- Work to be completed
Output the listing exactly, leaving nothing out.

- Task data
(* ===== verification/MergeSpec.v ===== *)
(** The bitmap of a report and the merge of reports, specified. *)
From stdpp Require Import sorting.
From S2P Require Import Prelude WireBase Wire WireStream Config Lines GlobalOrder State.
From S2P Require Import ReplicaState Cursor Log Admission ScheduleProto SchedInv Merge.

(** * Bitmaps *)

Lemma land_bit b k : 0 <= k -> negb (Z.land b (Z.shiftl 1 k) =? 0) = Z.testbit b k.
Proof.
  intros Hk. rewrite Z.shiftl_1_l. destruct (Z.testbit b k) eqn:E.
  - apply negb_true_iff, Z.eqb_neq. intros H.
    assert (Z.testbit (Z.land b (2 ^ k)) k = true) as Ht.
    { by rewrite Z.land_spec, E, Z.pow2_bits_true. }
    by rewrite H, Z.bits_0 in Ht.
  - apply negb_false_iff, Z.eqb_eq. apply Z.bits_inj'. intros j Hj.
    rewrite Z.land_spec, Z.bits_0. destruct (decide (j = k)) as [->|]; [by rewrite E|].
    by rewrite Z.pow2_bits_false, andb_false_r.
Qed.

Lemma byte_bit x k : 0 <= k < 8 -> Z.testbit (byte_val (byte_of x)) k = Z.testbit x k.
Proof. intros Hk. rewrite byte_val_of. change 256 with (2 ^ 8). apply Z.mod_pow2_bits_low. lia. Qed.

Lemma bitSet_testbit bm i :
  0 <= i -> bitSet bm i =
    match bm !! Z.to_nat (i / 8) with Some b => Z.testbit (byte_val b) (i mod 8) | None => false end.
Proof.
  intros Hi. unfold bitSet. pose proof (Z.mod_pos_bound i 8 eq_refl). rewrite land_bit by lia.
  assert (0 <= i / 8) by (apply Z.div_pos; lia).
  destruct (bm !! Z.to_nat (i / 8)) as [b|] eqn:E; cbn [default from_option id].
  - apply lookup_lt_Some in E. destruct (Z.ltb_spec (i / 8) (Zlength bm)); [done|lia].
  - apply lookup_ge_None in E. destruct (Z.ltb_spec (i / 8) (Zlength bm)); [lia|done].
Qed.

Lemma length_setBit bm i : length (setBit bm i) = length bm.
Proof. unfold setBit. destruct (_ <? _); [apply length_alter|done]. Qed.

Lemma bitSet_setBit bm i j :
  0 <= i -> 0 <= j -> i / 8 < Zlength bm -> bitSet (setBit bm i) j = (j =? i) || bitSet bm j.
Proof.
  intros Hi Hj Hlen. rewrite !bitSet_testbit by done. unfold setBit.
  rewrite (proj2 (Z.ltb_lt _ _)) by done.
  pose proof (Z.mod_pos_bound i 8 eq_refl). pose proof (Z.mod_pos_bound j 8 eq_refl).
  pose proof (Z.div_mod i 8 ltac:(lia)). pose proof (Z.div_mod j 8 ltac:(lia)).
  assert (0 <= i / 8) by (apply Z.div_pos; lia). assert (0 <= j / 8) by (apply Z.div_pos; lia).
  destruct (decide (Z.to_nat (j / 8) = Z.to_nat (i / 8))) as [E|E].
  - rewrite E, list_lookup_alter_eq.
    destruct (lookup_lt_is_Some_2 bm (Z.to_nat (i / 8))) as [b Hb]; [lia|].
    rewrite Hb. cbn [fmap option_fmap option_map]. rewrite byte_bit by lia.
    rewrite Z.lor_spec, Z.shiftl_1_l, orb_comm. f_equal.
    destruct (Z.eqb_spec j i) as [->|Hne]; [rewrite Z.pow2_bits_true by lia; done|].
    rewrite Z.pow2_bits_false; [done|]. lia.
  - rewrite list_lookup_alter_ne by done.
    destruct (Z.eqb_spec j i) as [->|Hne]; [done|]. done.
Qed.

Lemma bitSet_zeros n i : 0 <= i -> bitSet (zeros n) i = false.
Proof.
  intros Hi. rewrite bitSet_testbit by done. unfold zeros.
  destruct (replicate n x00 !! _) as [b|] eqn:E; [|done].
  apply lookup_replicate in E as [-> _]. change (byte_val x00) with 0. apply Z.bits_0.
Qed.

(** * The loop over the slots of a report *)

Section report.
Context {TM : Treemap Value}.
Implicit Types r : Replica TM.

Definition report_filled r (s : Z) : Prop := report_state r s <> slotEmpty.
#[local] Instance report_filled_dec r s : Decision (report_filled r s).
Proof. unfold report_filled. apply _. Defined.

- The completed task
(* ===== verification/MergeSpec.v ===== *)
(** The bitmap of a report and the merge of reports, specified. *)
From stdpp Require Import sorting.
From S2P Require Import Prelude WireBase Wire WireStream Config Lines GlobalOrder State.
From S2P Require Import ReplicaState Cursor Log Admission ScheduleProto SchedInv Merge.

(** * Bitmaps *)

Lemma land_bit b k : 0 <= k -> negb (Z.land b (Z.shiftl 1 k) =? 0) = Z.testbit b k.
Proof.
  intros Hk. rewrite Z.shiftl_1_l. destruct (Z.testbit b k) eqn:E.
  - apply negb_true_iff, Z.eqb_neq. intros H.
    assert (Z.testbit (Z.land b (2 ^ k)) k = true) as Ht.
    { by rewrite Z.land_spec, E, Z.pow2_bits_true. }
    by rewrite H, Z.bits_0 in Ht.
  - apply negb_false_iff, Z.eqb_eq. apply Z.bits_inj'. intros j Hj.
    rewrite Z.land_spec, Z.bits_0. destruct (decide (j = k)) as [->|]; [by rewrite E|].
    by rewrite Z.pow2_bits_false, andb_false_r.
Qed.

Lemma byte_bit x k : 0 <= k < 8 -> Z.testbit (byte_val (byte_of x)) k = Z.testbit x k.
Proof. intros Hk. rewrite byte_val_of. change 256 with (2 ^ 8). apply Z.mod_pow2_bits_low. lia. Qed.

Lemma bitSet_testbit bm i :
  0 <= i -> bitSet bm i =
    match bm !! Z.to_nat (i / 8) with Some b => Z.testbit (byte_val b) (i mod 8) | None => false end.
Proof.
  intros Hi. unfold bitSet. pose proof (Z.mod_pos_bound i 8 eq_refl). rewrite land_bit by lia.
  assert (0 <= i / 8) by (apply Z.div_pos; lia).
  destruct (bm !! Z.to_nat (i / 8)) as [b|] eqn:E; cbn [default from_option id].
  - apply lookup_lt_Some in E. destruct (Z.ltb_spec (i / 8) (Zlength bm)); [done|lia].
  - apply lookup_ge_None in E. destruct (Z.ltb_spec (i / 8) (Zlength bm)); [lia|done].
Qed.

Lemma length_setBit bm i : length (setBit bm i) = length bm.
Proof. unfold setBit. destruct (_ <? _); [apply length_alter|done]. Qed.

Lemma bitSet_setBit bm i j :
  0 <= i -> 0 <= j -> i / 8 < Zlength bm -> bitSet (setBit bm i) j = (j =? i) || bitSet bm j.
Proof.
  intros Hi Hj Hlen. rewrite !bitSet_testbit by done. unfold setBit.
  rewrite (proj2 (Z.ltb_lt _ _)) by done.
  pose proof (Z.mod_pos_bound i 8 eq_refl). pose proof (Z.mod_pos_bound j 8 eq_refl).
  pose proof (Z.div_mod i 8 ltac:(lia)). pose proof (Z.div_mod j 8 ltac:(lia)).
  assert (0 <= i / 8) by (apply Z.div_pos; lia). assert (0 <= j / 8) by (apply Z.div_pos; lia).
  destruct (decide (Z.to_nat (j / 8) = Z.to_nat (i / 8))) as [E|E].
  - rewrite E, list_lookup_alter_eq.
    destruct (lookup_lt_is_Some_2 bm (Z.to_nat (i / 8))) as [b Hb]; [lia|].
    rewrite Hb. cbn [fmap option_fmap option_map]. rewrite byte_bit by lia.
    rewrite Z.lor_spec, Z.shiftl_1_l, orb_comm. f_equal.
    destruct (Z.eqb_spec j i) as [->|Hne]; [rewrite Z.pow2_bits_true by lia; done|].
    rewrite Z.pow2_bits_false; [done|]. lia.
  - rewrite list_lookup_alter_ne by done.
    destruct (Z.eqb_spec j i) as [->|Hne]; [done|]. done.
Qed.

Lemma bitSet_zeros n i : 0 <= i -> bitSet (zeros n) i = false.
Proof.
  intros Hi. rewrite bitSet_testbit by done. unfold zeros.
  destruct (replicate n x00 !! _) as [b|] eqn:E; [|done].
  apply lookup_replicate in E as [-> _]. change (byte_val x00) with 0. apply Z.bits_0.
Qed.

(** * The loop over the slots of a report *)

Section report.
Context {TM : Treemap Value}.
Implicit Types r : Replica TM.

Definition report_filled r (s : Z) : Prop := report_state r s <> slotEmpty.
#[local] Instance report_filled_dec r s : Decision (report_filled r s).
Proof. unfold report_filled. apply _. Defined.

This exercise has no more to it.